Explore the Pattern of Biomechanical Alterations in Vocal Fold Scar and Its Objective Quantitative Assessment Method.

OBJECTIVES

This research aims to discern the evolving nature of the biomechanical properties of vocal fold scarring by calculating Young's modulus for the vocal fold cover layer, the body layer, and the structure as a whole. The study also investigates the potential of diffusion tensor imaging (DTI) for determining these biomechanical characteristics quantitatively.

METHODS

A total of six adult female Beagles were divided into two groups (A and B groups) for the creation of unilateral vocal fold scar models, each group containing three subjects. Five months postmodel creation, larynxes were excised and placed within a 9.4T BioSpec MRI system (Bruker, Germany) for scanning. Subsequently, the vocal folds were segregated from the larynx. In A group of Beagles, the vocal fold cover layer and body layers were separated, whereas in B group they remained intact. All samples were then subjected to cyclic tensile testing using an Instron MicroTester 5948, with Young's modulus computed for the vocal fold cover layer and body layers in the A group and for the intact vocal fold in the B group. Differences in the overall Young's modulus between the vocal fold scarred side and the healthy side were analyzed, and a Pearson correlation analysis was performed between DTI parameters and the outcomes of the stress-strain experiments.

RESULTS

A statistically significant discrepancy in the overall Young's modulus was identified between the scar and healthy sides of the vocal fold (P = 0.0401). The Young's modulus also displayed a significant difference between the scar and healthy sides of the vocal fold cover layer (P = 0.0241). No meaningful divergence was observed in the elastic modulus between the scar and healthy sides of the vocal fold body layer (P > 0.05). Postseparation, Young's modulus for both the cover and body layers of the scarred vocal fold were less than that of the same layers on the healthy side.

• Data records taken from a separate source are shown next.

Definition perform (isEmpty : value -> bool) (w : World) (e : event) : World :=
  match e with
  | SetSessionTheme color => setSessionTheme color w
  | SetTitle title => setTitle title w
  | AddAction displayText redirect styles target endpoint =>
      addAction displayText redirect styles target endpoint w
  | ClearActions => clearActions w
  | AddBreadcrumb redirect displayText =>
      addBreadcrumb isEmpty redirect displayText w
  | ClearBreadcrumbs => clearBreadcrumbs w
  | PreviousRoute shouldPop => snd (previousRoute shouldPop w)
  | SetLoaderSteps steps => setLoaderSteps steps w
  | IncrementLoader => incrementLoader w
  | ResetLoader => resetLoader w
  | Elapse d => elapse d w
  end.

Definition run (isEmpty : value -> bool) (events : list event) (w : World)
  : World :=
  fold_left (perform isEmpty) events w.

(** The loader between two calls: the width within 0 and 100, a step that
    is not negative, the unit rendering the width, and the host holding
    exactly the reset timer the module holds, due within the delay, which is
    pending whenever the width is 100. *)
Definition loader_inv (w : World) : Prop :=
  (0 <= loaderWidth (frame w) <= 100)%Z /\
  (0 <= loaderStep (frame w))%Z /\
  loaderUnit (frame w) = vw (loaderWidth (frame w)) /\
  match loaderTimeout (cache w) with
  | None => timers w = [] /\ loaderWidth (frame w) <> 100%Z
  | Some h => exists due, timers w = [(h, due)] /\ (due <= now w + 500)%N
  end.

(** Time passing with no timer running. *)
Definition advance (d : N) (w : World) : World :=
  {| frame := frame w; cache := cache w; timers := timers w;
     now := (now w + d)%N; nextHandle := nextHandle w |}.

(** The world once the reset timer has run. *)
Definition fired (d : N) (w : World) : World :=
  {| frame :=
       with_loaderUnit
         (with_loaderWidth (with_loaderStep (frame w) 0) 0) (VStr "0vw");
     cache := {| loaderTimeout := None |};
     timers := [];
     now := (now w + d)%N;
     nextHandle := nextHandle w |}.


(** The integer a value holds, zero when it holds none. *)
Definition held (v : value) : Z :=
  match v with
  | VNum x =>
      match integer x with
      | Some z => z
      | None => 0%Z
      end
  | _ => 0%Z
  end.

(** The values an option may give a field the factory computes with: an
    array for a stack, an integer for the loader width and step. *)
Definition fits (name : string) (v : value) : bool :=
  if String.eqb name "breadcrumbs" || String.eqb name "actionButtons" then
    match v with
    | VArr _ => true
    | _ => false
    end
  else if String.eqb name "loaderWidth" || String.eqb name "loaderStep" then
    match v with
    | VNum x =>
        match integer x with
        | Some _ => true
        | None => false
        end
    | _ => false
    end
  else true.

End ViewFrame.

(** ** The REST factory: [buildRESTFactory] *)

Module RestFactory.

Import Rest.

Section Factory.

(** The Angular [$http] service the factory is built over, and what it
    returns. *)
Variable R : Type.
Variable http : object -> R.

Definition request (options : value) (cfg : RestConfig) : completion R :=
  descriptor <- configure_argument cfg options ;;
  Normal (http descriptor).

Definition get (endpoint : value) (cfg : RestConfig) : completion R :=
  descriptor <-
    configure cfg [("method", VStr "GET"); ("endpoint", endpoint)] ;;
  Normal (http descriptor).

Definition post (endpoint payload : value) (cfg : RestConfig)
  : completion R :=
  descriptor <-
    configure cfg
      [("method", VStr "POST"); ("data", payload); ("endpoint", endpoint)] ;;
  Normal (http descriptor).

Definition put (endpoint payload : value) (cfg : RestConfig)
  : completion R :=
  descriptor <-
    configure cfg
      [("method", VStr "PUT"); ("data", payload); ("endpoint", endpoint)] ;;
  Normal (http descriptor).

Definition patch (endpoint payload : value) (cfg : RestConfig)
  : completion R :=
  descriptor <-
    configure cfg
      [("method", VStr "PATCH"); ("data", payload); ("endpoint", endpoint)] ;;
  Normal (http descriptor).

Definition delete (endpoint : value) (cfg : RestConfig) : completion R :=
  descriptor <-
    configure cfg [("method", VStr "DELETE"); ("endpoint", endpoint)] ;;
  Normal (http descriptor).

End Factory.

Definition setHost (h : value) (cfg : RestConfig) : RestConfig :=
  assign cfg "host" h.

End RestFactory.

(** ** lib/rest-utils.js *)

Module RestUtils.

Section Toolkit.

(** [isObject] and [isText] of lib/core-toolkit.js are not part of the
    sources at hand; [urlQuery] is taken over any such tests. *)
Variable isObject : value -> bool.
Variable isText : value -> bool.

However, Young's modulus of the entirety of the vocal fold on the scar side was greater than that of the whole vocal fold on the healthy side. The fractional anisotropy (FA) of the vocal fold cover layer had a significant correlation with the elastic modulus (r = 0.812, P = 0.050), as did the Tensor trace (r = -0.821, P = 0.045). The FA of the vocal fold body layer showed no significant correlation with the elastic modulus (r = -0.725, P = 0.103), while the Tensor trace demonstrated a significant correlation (r = 0.911, P = 0.012).

CONCLUSIONS

Biomechanical alterations in vocal fold scars demonstrate a closer association with adhesion bands, thus emphasizing the importance of adhesion band loosening for the restoration of vibratory function within vocal fold scarring. DTI emerges as a potent noninvasive quantitative instrument for assessing these biomechanical changes, as well as for quantitatively gauging the severity of vocal fold scarring.